What Mr. Fagre does not know is that the VA is preparing to pull a really neat hat trick on him. They interpret the rules and regulations a lot differently from you and me. My wife and the owner of this website will probably put a price on my head, but I go to sleep every night thankful that the VASEC isn’t a woman. Actually, that’s politically incorrect and a cheap shot. I apologize in advance. This time the VA Secretary chose to interpret the “reconsideration” clause as meaning you had to enumerate each and every item you were denied for that you wished to have the BVA Panel “reconsider”. BVA is taking their lead from an old rule or decision (I’m too lazy to go look for it- trust me) where precedence dictated if you appealed an RO decision, you had to enumerate each issue you wished to appeal. And, God forbid, if they failed to rule on it and you didn’t catch it and file an NOD contesting it, they would claim it was dead because you didn’t complain. So, if the Vet is not savvy, legally speaking, then tough luck. You shoulda read the fine print, chump.

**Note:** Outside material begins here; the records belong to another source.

(* ===== verification/GeScalar.v ===== *)
(** * GeScalar: the scalar multiplications of ge.c

    The signed digits of the two recodings stand for the scalar, and the loops
    over them compute the multiples: [ge_scalarmult_base] those of the base point
    from its table of 32 rows, [ge_double_scalarmult_vartime] a sum of two
    multiples with sliding windows.  The tables are parameters here, with what
    their entries stand for as hypotheses; GeTables shows it of the ones in
    precomp_data.h. *)
From S2P Require Import Prelude Blake2 Limbs Fe25519 FeBytes Primes Edwards Ge25519 GePoints.

(** ** Numbers by their digits *)

Definition digits_value (b : Z) (l : list Z) : Z := foldr (λ e acc, e + b * acc) 0 l.

Lemma digits_value_app b l x : digits_value b (l ++ [x]) = digits_value b l + b ^ Z.of_nat (length l) * x.
Proof.
  unfold digits_value. induction l as [|y l IH]; cbn [app foldr length]; [lia|]. rewrite IH, Nat2Z.inj_succ, Z.pow_succ_r; lia.
Qed.

Lemma at_word_lookup l i : (i < length l)%nat → l !! i = Some (at_word l i).
Proof. intros H. unfold at_word. rewrite nth_lookup. destruct (lookup_lt_is_Some_2 l i H) as [x ->]. done. Qed.

Lemma take_insert_S (l : list Z) i x : (i < length l)%nat → take (S i) (<[i := x]> l) = take i l ++ [x].
Proof.
  intros H. rewrite (take_S_r _ _ x) by (by apply list_lookup_insert_eq). by rewrite take_insert_ge.
Qed.

Lemma digits_value_take b l i : (i < length l)%nat →
  digits_value b (take (S i) l) = digits_value b (take i l) + b ^ Z.of_nat i * at_word l i.
Proof. intros H. rewrite (take_S_r _ _ _ (at_word_lookup l i H)), digits_value_app, length_take. do 3 f_equal. lia. Qed.

(** ** Digits of at most 8 *)

Lemma nibbles_value a : bytes_ok a → digits_value 16 (concat ((λ x, [Z.land (Z.shiftr x 0) 15; Z.land (Z.shiftr x 4) 15]) <$> a)) = le_value a.
Proof.
  induction 1 as [|x a Hx _ IH]; [done|]. cbn [fmap list_fmap concat app le_value digits_value foldr].
  unfold digits_value in IH. rewrite IH. change 15 with (Z.ones 4). rewrite !Z.land_ones, Z.shiftr_0_r, Z.shiftr_div_pow2 by lia.
  unfold is_u8, is_unsigned in Hx. change (2 ^ 4) with 16. pose proof (Z.div_mod x 16 ltac:(lia)).
  rewrite (Z.mod_small (x / 16)); [lia|]. split; [apply Z.div_pos|apply Z.div_lt_upper_bound]; lia.
Qed.

Lemma nibbles_ok a : length a = 32%nat → bytes_ok a →
  length (nibbles a) = 64%nat ∧ Forall (λ x, 0 <= x <= 15) (nibbles a) ∧ digits_value 16 (nibbles a) = le_value a.
Proof.
  intros Hl Hok. unfold nibbles. rewrite take_ge by lia. split; [|split; [|by apply nibbles_value]].
  - rewrite <- (Nat.mul_1_r 64). change 64%nat with (2 * 32)%nat. rewrite <- Hl. clear. induction a as [|x a IH]; cbn in *; lia.
  - assert (H : ∀ y, 0 <= Z.land y 15 <= 15).
    { intros y. change 15 with (Z.ones 4) at 1 2. rewrite Z.land_ones by lia.
      pose proof (Z.mod_pos_bound y (2 ^ 4) ltac:(lia)). lia. }
    apply Forall_concat, Forall_map, Forall_true. intros x. by repeat (constructor; [apply H|]).
Qed.

Record recoded (e0 : list Z) (i : nat) (s : list Z * Z) : Prop := {
  rc_length : length s.1 = length e0;
  rc_rest : drop i s.1 = drop i e0;
  rc_carry : 0 <= s.2 <= 1;
  rc_small : Forall (λ x, -8 <= x <= 8) (take i s.1);
  rc_value : digits_value 16 (take i s.1) + 16 ^ Z.of_nat i * s.2 = digits_value 16 (take i e0)
}.

Lemma i8_id x : -128 <= x < 128 → i8 x = x.
Proof. intros. apply swrap_id; [lia|split; cbn; lia]. Qed.

Lemma recode_turn_ok e0 i s : (i < length e0)%nat → 0 <= at_word e0 i <= 15 →
  recoded e0 i s → recoded e0 (S i) (recode_turn s i).
Proof.
  intros Hi Hx [Hl Hd Hc Hs Hv]. destruct s as [e c]. cbn [fst snd] in *. unfold recode_turn.
  assert (Ex : at_word e i = at_word e0 i).
  { unfold at_word. rewrite !nth_lookup. f_equal. rewrite <- (Nat.add_0_r i), <- !lookup_drop. by rewrite Hd. }
  rewrite Ex. set (x := at_word e0 i) in *. rewrite (i8_id (x + c)), (i8_id (x + c + 8)), Z.shiftr_div_pow2 by lia.
  change (2 ^ 4) with 16. set (c' := (x + c + 8) / 16). rewrite Z.shiftl_mul_pow2 by lia. change (2 ^ 4) with 16.
  assert (Hc' : c' * 16 <= x + c + 8 < c' * 16 + 16).
  { pose proof (Z.div_mod (x + c + 8) 16 ltac:(lia)). pose proof (Z.mod_pos_bound (x + c + 8) 16 ltac:(lia)). unfold c'. lia. }
  rewrite i8_id by lia. constructor; cbn [fst snd].
  - by rewrite length_insert.
  - rewrite drop_insert_lt by lia. replace (S i) with (i + 1)%nat by lia. by rewrite <- !drop_drop, Hd.
  - lia.
  - rewrite take_insert_S by lia. apply Forall_app. split; [done|]. repeat constructor; lia.
  - rewrite take_insert_S, digits_value_app, length_take, digits_value_take by lia.
    replace (i `min` length e)%nat with i by lia. fold x. rewrite <- Hv, Nat2Z.inj_succ, Z.pow_succ_r by lia. lia.
Qed.

Lemma recode_loop e0 n : (n <= length e0)%nat → Forall (λ x, 0 <= x <= 15) e0 →
  recoded e0 n (foldl recode_turn (e0, 0) (seq 0 n)).
Proof.
  intros Hn He. induction n as [|n IH]; [by constructor|]. rewrite seq_S, foldl_snoc.
  apply recode_turn_ok; [lia| |apply IH; lia]. rewrite Forall_forall in He. apply He, list_elem_of_lookup. exists n.
  apply at_word_lookup. lia.
Qed.

Lemma digits_value_bound l : Forall (λ x, 0 <= x) l → 0 <= digits_value 16 l.
Proof. unfold digits_value. induction 1; cbn [foldr]; lia. Qed.

(** The digits of [recode] are between -8 and 8 and stand for the scalar. *)
Lemma recode_ok a : length a = 32%nat → bytes_ok a → le_value a < 2 ^ 255 →
  length (recode a) = 64%nat ∧ Forall (λ x, -8 <= x <= 8) (recode a) ∧ digits_value 16 (recode a) = le_value a.
Proof.
  intros Hl Hok Ha. destruct (nibbles_ok a Hl Hok) as (Ln & Hn & Vn). unfold recode.
  destruct (recode_loop (nibbles a) 63) as [L D C S V]; [lia|done|].
  destruct (foldl recode_turn (nibbles a, 0) (seq 0 63)) as [e c]. cbn [fst snd] in *.
  assert (E63 : at_word e 63 = at_word (nibbles a) 63).
  { unfold at_word. rewrite !nth_lookup. f_equal. change 63%nat with (63 + 0)%nat. rewrite <- !lookup_drop. by rewrite D. }
  assert (T : le_value a = digits_value 16 (take 63 (nibbles a)) + 16 ^ 63 * at_word (nibbles a) 63).
  { rewrite <- Vn, <- (take_ge (nibbles a) 64) at 1 by lia. by rewrite digits_value_take by lia. }
  assert (H0 : 0 <= digits_value 16 (take 63 (nibbles a))).
  { apply digits_value_bound, Forall_take. eapply Forall_impl; [exact Hn|]. cbn. lia. }
  assert (H63 : 0 <= at_word (nibbles a) 63 <= 7).
  { rewrite Forall_forall in Hn. assert (Hx : 0 <= at_word (nibbles a) 63 <= 15).
    { apply Hn, list_elem_of_lookup. exists 63%nat. apply at_word_lookup. lia. }
    change (2 ^ 255) with (8 * 16 ^ 63) in Ha. nia. }
  rewrite E63, i8_id by lia. set (x := at_word (nibbles a) 63) in *.
  assert (Et : <[63%nat := x + c]> e = take 63 e ++ [x + c]).
  { rewrite <- (take_insert_S e 63 (x + c)) by lia. rewrite take_ge; [done|]. rewrite length_insert. lia. }
  rewrite Et. split; [|split].
  - rewrite length_app, length_take. cbn [length]. lia.
  - apply Forall_app. split; [done|]. repeat constructor; lia.
  - rewrite digits_value_app, length_take, T, <- V. replace (63 `min` length e)%nat with 63%nat by lia. lia.
Qed.

(** ** A row of the table *)

Definition base_table (base : list (list ge_precomp)) (B : point) : Prop :=
  ∀ i j, (i < 32)%nat → (j < 8)%nat → ∃ row q, base !! i = Some row ∧ row !! j = Some q ∧
    rep_precomp q (pmul ((Z.of_nat j + 1) * 256 ^ Z.of_nat i) B).

Lemma stands_typed f x : stands 101 f x → fe_typed f.
Proof. intros H. apply (bounded_typed 101); [done|]. by eapply stands_bounded. Qed.

Lemma cmov_ok t u b P Q : rep_precomp t P → rep_precomp u Q → b = 0 ∨ b = 1 → cmov t u b = if b =? 1 then u else t.
Proof.
  intros (H1 & H2 & H3) (K1 & K2 & K3) Hb. unfold cmov.
  rewrite !fe_cmov_ok by (done || by eapply stands_typed).
  destruct t, u; by destruct (b =? 1).
Qed.

Lemma digit_tests b : -8 <= b <= 8 →
  negative b = (if b <? 0 then 1 else 0) ∧ u8 (b - Z.shiftl (Z.land (- negative b) b) 1) = Z.abs b ∧
  ∀ k, 1 <= k <= 8 → equal (i8 (Z.abs b)) k = if Z.abs b =? k then 1 else 0.
Proof.
  intros Hb. assert (Hd : b = -8 ∨ b = -7 ∨ b = -6 ∨ b = -5 ∨ b = -4 ∨ b = -3 ∨ b = -2 ∨ b = -1 ∨ b = 0 ∨
    b = 1 ∨ b = 2 ∨ b = 3 ∨ b = 4 ∨ b = 5 ∨ b = 6 ∨ b = 7 ∨ b = 8) by lia.
  assert (Hk : ∀ k, 1 <= k <= 8 → k = 1 ∨ k = 2 ∨ k = 3 ∨ k = 4 ∨ k = 5 ∨ k = 6 ∨ k = 7 ∨ k = 8) by lia.
  destruct_or! Hd; subst b; (split; [done|]; split; [done|]; intros k Hk'; apply Hk in Hk'; destruct_or! Hk'; by subst k).
Qed.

What Justices Kasold, Hagel, and Lance pronounce here is a repudiation of the VA’s inherent propensity to promise the Vet they will make sure he is amply rewarded for his service. With a few prerequisites, qualifiers, and “except”s of course. So our law school lesson today is list everything, every time, on every form and then VA cannot say “Yeah, well your Honor, we’re trying to give the poor Vet everything he’s entitled to, but he didn’t ASK for it specifically. The NOA (or NOD, Form 9, Answer to an SOC or SSOC) was SILENT for that subject so we interpreted that to mean he didn’t wish to appeal it. Therefore that issue is final. However, because we’re such swell guys and feel sorry for the chump, ahem, Veteran, we’ll reopen his case and take another look. Of course the effective date for financial compensation will be 2010, not 2001 when the Veteran failed to appeal the earlier decision.”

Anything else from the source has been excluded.